Hearing Aids - Digital Hearing Aid Features, Options and Bluetooth

There are many options for hearing aids today and it can be confusing for a person to pick and choose among them. A hearing aid is only successful if it is matched to the lifestyle of the patient, not just the hearing loss itself. To navigate successfully through all of these features, it is crucial to have a qualified Hearing Professional assist you in the selection of the most appropriate hearing aids. Here are a few features that are growing in popularity and will help to resolve some of the issues hearing aid users have been complaining about for a long time.

Open fit (OTE)
This style of hearing aid has been around for several years now and has quickly become the most popular style of hearing aid on the market. If a new hearing aid model is released, it almost always has an open-fit version. High-frequency hearing losses were very difficult to fit with traditional custom aids or the standard Behind the Ear. With an open fit hearing aid, the canal is barely covered by a small thin dome that lets in sound naturally while amplifying only the sounds you have difficulty hearing, mainly in the high frequency range. The occlusion/plugged up sensation is now gone with open fit devices. With CRT (canal receiver technology) hearing aids, a wider range of hearing losses can now be fit with the availability of “power” receivers. Due to their small size, open fit hearing aids are the most cosmetically appealing.

Remote controls
One of the problems with small custom or open fit hearing aids is that they may be too small for a volume control and/or push button (to manually change the listening programs). This isn’t a problem if you like the automatic volume control or program changes that some models offer. For those who want more flexibility and control over their hearing aids, remote controls are available through several manufacturers. They can fit on your key chain, in your pocket, and even double as a watch. Data-Logging

is one of the bigger breakthroughs experienced in the industry the past few years. With data-logging, the hearing aids actually record how you use the hearing aids AND the different listening environments in which you are exposed on an everyday basis. This gives the local Professional strong objective data to further customize the hearing aids for you as you progress through the trial period. Before data-logging Hearing Professionals had to frequently make educated guesses about how to fine-tune a person’s hearing aids when they came in with complaints.
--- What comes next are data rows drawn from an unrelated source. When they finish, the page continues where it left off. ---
(** C1. In a run whose preconditions hold, for every row of the range:
    the month cell is overwritten if and only if an update is forced or the
    cell holds no value, and the fetch for the row gave a number; a cell
    that holds a value is, without force, neither fetched for nor changed;
    with force a row that has an id is fetched for exactly once whatever
    the cell holds; and when the fetch gives nothing the cell keeps what it
    held.  [results_for row t] lists what the calls of [process_row] for
    the row returned: it is empty when no fetch was made for the row and
    has one element when exactly one was. *)
Theorem stored_value_overwrite_policy (w : world) (mock_api : bool)
    (month : string) (force_update : bool) (delay : spec_float)
    (start_row end_row : option Z) (verify_ssl : bool)
    (env : environment) (s : io) (sheet : worksheet) (i j : Z)
    (Hfile : excel_file env = Some sheet)
    (Hid : index_of "id" (header_row sheet) = Some i)
    (Hmonth : index_of month (header_row sheet) = Some j)
    (Htoken : token_set (PAGERDUTY_API_TOKEN env) = true \/ mock_api = true) :
  let run := fetch_and_update_pagerduty_metrics w mock_api month force_update
               delay start_row end_row verify_ssl env s in
  exists (sheet' : worksheet) (t : list event),
    outcome run = Completed
    /\ disk run = Some sheet'
    /\ trace (final run) = trace s ++ t
    /\ forall row,
        fst (row_range start_row end_row (max_row sheet)) <= row
          <= snd (row_range start_row end_row (max_row sheet)) ->
        let id_value := cell_value sheet row (i + 1) in
        let existing := cell_value sheet row (j + 1) in
        let results := results_for row t in
        ((exists x, In (EWrite row (j + 1) x) t)
         <-> (force_update = true \/ has_value existing = false)
             /\ exists x, results = [Some x])
        /\ (has_value existing = true -> force_update = false ->
            results = [] /\ cell_value sheet' row (j + 1) = existing)
        /\ (force_update = true -> truthy id_value = true -> exists v, results = [v])
        /\ cell_value sheet' row (j + 1) = cell_after results existing
        /\ ((forall x, results <> [Some x]) -> cell_value sheet' row (j + 1) = existing)
        /\ (forall c x, In (EWrite row c x) t ->
                        c = j + 1 /\ results = [Some x]
                        /\ cell_value sheet' row (j + 1) = PFloat x).
Proof.
  destruct (window_2025_total month) as (r1 & r2 & Hw).
  destruct (run_completes w mock_api month force_update delay start_row end_row
              verify_ssl env s sheet i j _ Hfile Hid Hmonth Htoken Hw)
    as (sheet' & s1 & m1 & m2 & t & Erun & _ & T & _ & _ & R).
  cbv zeta. rewrite Erun. cbn [outcome disk final].
  exists sheet', ([EPrint MsgLoading; EPrint m1; EPrint m2] ++ t ++ [ESave; EPrint MsgSaved]).
  split; [reflexivity |]. split; [reflexivity |].
  split; [rewrite !trace_log, T, <- !app_assoc; reflexivity |].
  intros row Hrow. apply in_rows_of in Hrow.
  destruct (R row) as (Y & N & W & C). cbv zeta in Y, N, W, C.
  specialize (Y Hrow). specialize (C (j + 1)). rewrite Z.eqb_refl in C.
  assert (Eres : results_for row ([EPrint MsgLoading; EPrint m1; EPrint m2]
                                    ++ t ++ [ESave; EPrint MsgSaved])
                 = results_for row t).
  { rewrite !results_for_app. cbn. now rewrite app_nil_r. }
  assert (Ein : forall c x,
             In (EWrite row c x) ([EPrint MsgLoading; EPrint m1; EPrint m2]
                                    ++ t ++ [ESave; EPrint MsgSaved])
             <-> In (EWrite row c x) t).
  { intros c x. rewrite !in_app_iff. cbn. split; [| tauto].
    intros [[H | [H | [H | []]]] | [H | [H | [H | []]]]]; try discriminate H; exact H. }
  rewrite Eres.
  set (results := results_for row t) in *.
  unfold eligible in Y, N.
  set (id_value := cell_value sheet row (i + 1)) in *.
  set (existing := cell_value sheet row (j + 1)) in *.
  assert (Hnum : forall x, results = [Some x] ->
                           truthy id_value = true
                           /\ (force_update = true \/ has_value existing = false)).
  { intros x Hx.
    destruct (truthy id_value); [| rewrite N in Hx by reflexivity; discriminate Hx].
    destruct force_update; [auto |].
    destruct (has_value existing); [| auto].
    rewrite N in Hx by reflexivity. discriminate Hx. }
  split; [| split; [| split; [| split; [| split]]]].
  - split.
    + intros [x Hx]. apply Ein, W in Hx as [_ Hx].
      split; [exact (proj2 (Hnum x Hx)) | eauto].
    + intros [_ [x Hx]]. exists x. apply Ein, W. auto.
  - intros Hhas Hforce.
    assert (E : results = []).
    { apply N. rewrite Hhas, Hforce. apply andb_false_r. }
    split; [exact E |]. rewrite C, E. reflexivity.
  - intros Hforce Hid'. apply Y. rewrite Hid', Hforce. reflexivity.
  - exact C.
  - intros Hno. rewrite C. unfold cell_after.
    destruct results as [| [x |] [| ? ?]]; try reflexivity.
    destruct (Hno x eq_refl).
  - intros c x Hin. apply Ein, W in Hin as [-> Hx].
    split; [reflexivity |]. split; [exact Hx |]. rewrite C, Hx. reflexivity.
Qed.

Lemma stored_value_overwrite_policy_witness :
  exists (sheet' : worksheet) (t : list event),
    disk (fetch_and_update_pagerduty_metrics world_down true "Jan" false default_delay
            None None true example_env io0) = Some sheet'
    /\ results_for 2 t = []
    /\ cell_value sheet' 2 3 = PFloat (hundredths_literal 450)
    /\ results_for 3 t = [Some (hundredths_literal 200)]
    /\ cell_value sheet' 3 3 = PFloat (hundredths_literal 200).
Proof.
  destruct (stored_value_overwrite_policy world_down true "Jan" false default_delay
              None None true example_env io0 example_sheet 1 2
              eq_refl eq_refl eq_refl (or_intror eq_refl))
    as (sheet' & t & _ & Hd & Ht & Hrows).
  exists sheet', t. split; [exact Hd |].
  assert (H2 : fst (row_range None None (max_row example_sheet)) <= 2
               <= snd (row_range None None (max_row example_sheet))) by (cbn; lia).
  assert (H3 : fst (row_range None None (max_row example_sheet)) <= 3
               <= snd (row_range None None (max_row example_sheet))) by (cbn; lia).
  destruct (Hrows 2 H2) as (_ & Hkeep & _).
  destruct (Hkeep eq_refl eq_refl) as [R2 C2].
  split; [exact R2 |]. split; [exact C2 |].
  destruct (Hrows 3 H3) as (_ & _ & _ & C3 & _).
  vm_compute in Ht. subst t.
  split; [vm_compute; reflexivity |].
  change (2 + 1) with 3 in C3. rewrite C3. vm_compute. reflexivity.
Defined.
Lemma preload_run (p : Position) (zones : list Zone.t) (s : AudioMixer) :
  forEach (λ zone,
    if num_le (zoneDistance p zone) (preloadDistance zone) then
      forEach (λ layerId, emit (Spawn (BackgroundLoad layerId)))
        (Zone.audioLayers zone)
    else ret tt) zones s
  = {| res := Returned tt; post := s;
       out := concat (map (preloadRequests p) zones) |}.
Proof.
  induction zones as [|z zones IH]; [done|].
  cbn [forEach map concat]. unfold bind. cbn beta. unfold preloadRequests at 1.
  destruct (num_le (zoneDistance p z) (preloadDistance z)).
  - rewrite spawns_run. cbn [res post out]. by rewrite IH.
  - cbn [ret res post out]. by rewrite IH.
Qed.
Self-learning usually works in conjunction with data-logging. With this feature, the hearing aid learns and applies your volume changes and preferences for various listening situations. A manual volume control or remote is necessary to have access to this feature. Over time, it will learn to adjust the volume automatically in different listening environments so that you won’t need to. So by having this feature, you will not need to make that extra trip to the Hearing Professional’s office to turn down or turn up the loudness.

Moisture Resistance
Moisture is the #1 cause of hearing aid repairs. It comes from a variety of sources – rain, humidity, condensation, perspiration, earwax, etc. Moisture resistant features for hearing aids are designed to minimize the effects of these various moisture sources, but it does not make the hearing aid waterproof. You cannot shower or swim with hearing aids. Even if you live in a dry area, you are still prone to moisture buildup. This feature is often on newer models that came to the market in 2007 and on. Depending on the manufacturer, a moisture resistant hearing aid either has 1) a coating on the case of the aid to allow moisture beads to roll off; 2) a sealant protecting the internal components of the device; 3) a special microphone covering, and/or 4) a barrier over the speaker inside the ear canal . If used in conjunction with a dehumidifier, such as a Dry and Store, the need for repairs can be reduced.

Wind Noise Management
Hearing aid manufacturers are now able to control a peak in the frequency response when wind noise is present blowing over the microphone. This feature has evolved to the point that the wind noise can now be reduced without diminishing the quality of the speech signal. This feature would be recommended to anyone that spends a significant amount of time outdoors. It is available in almost all premium models and some mid level technology as well.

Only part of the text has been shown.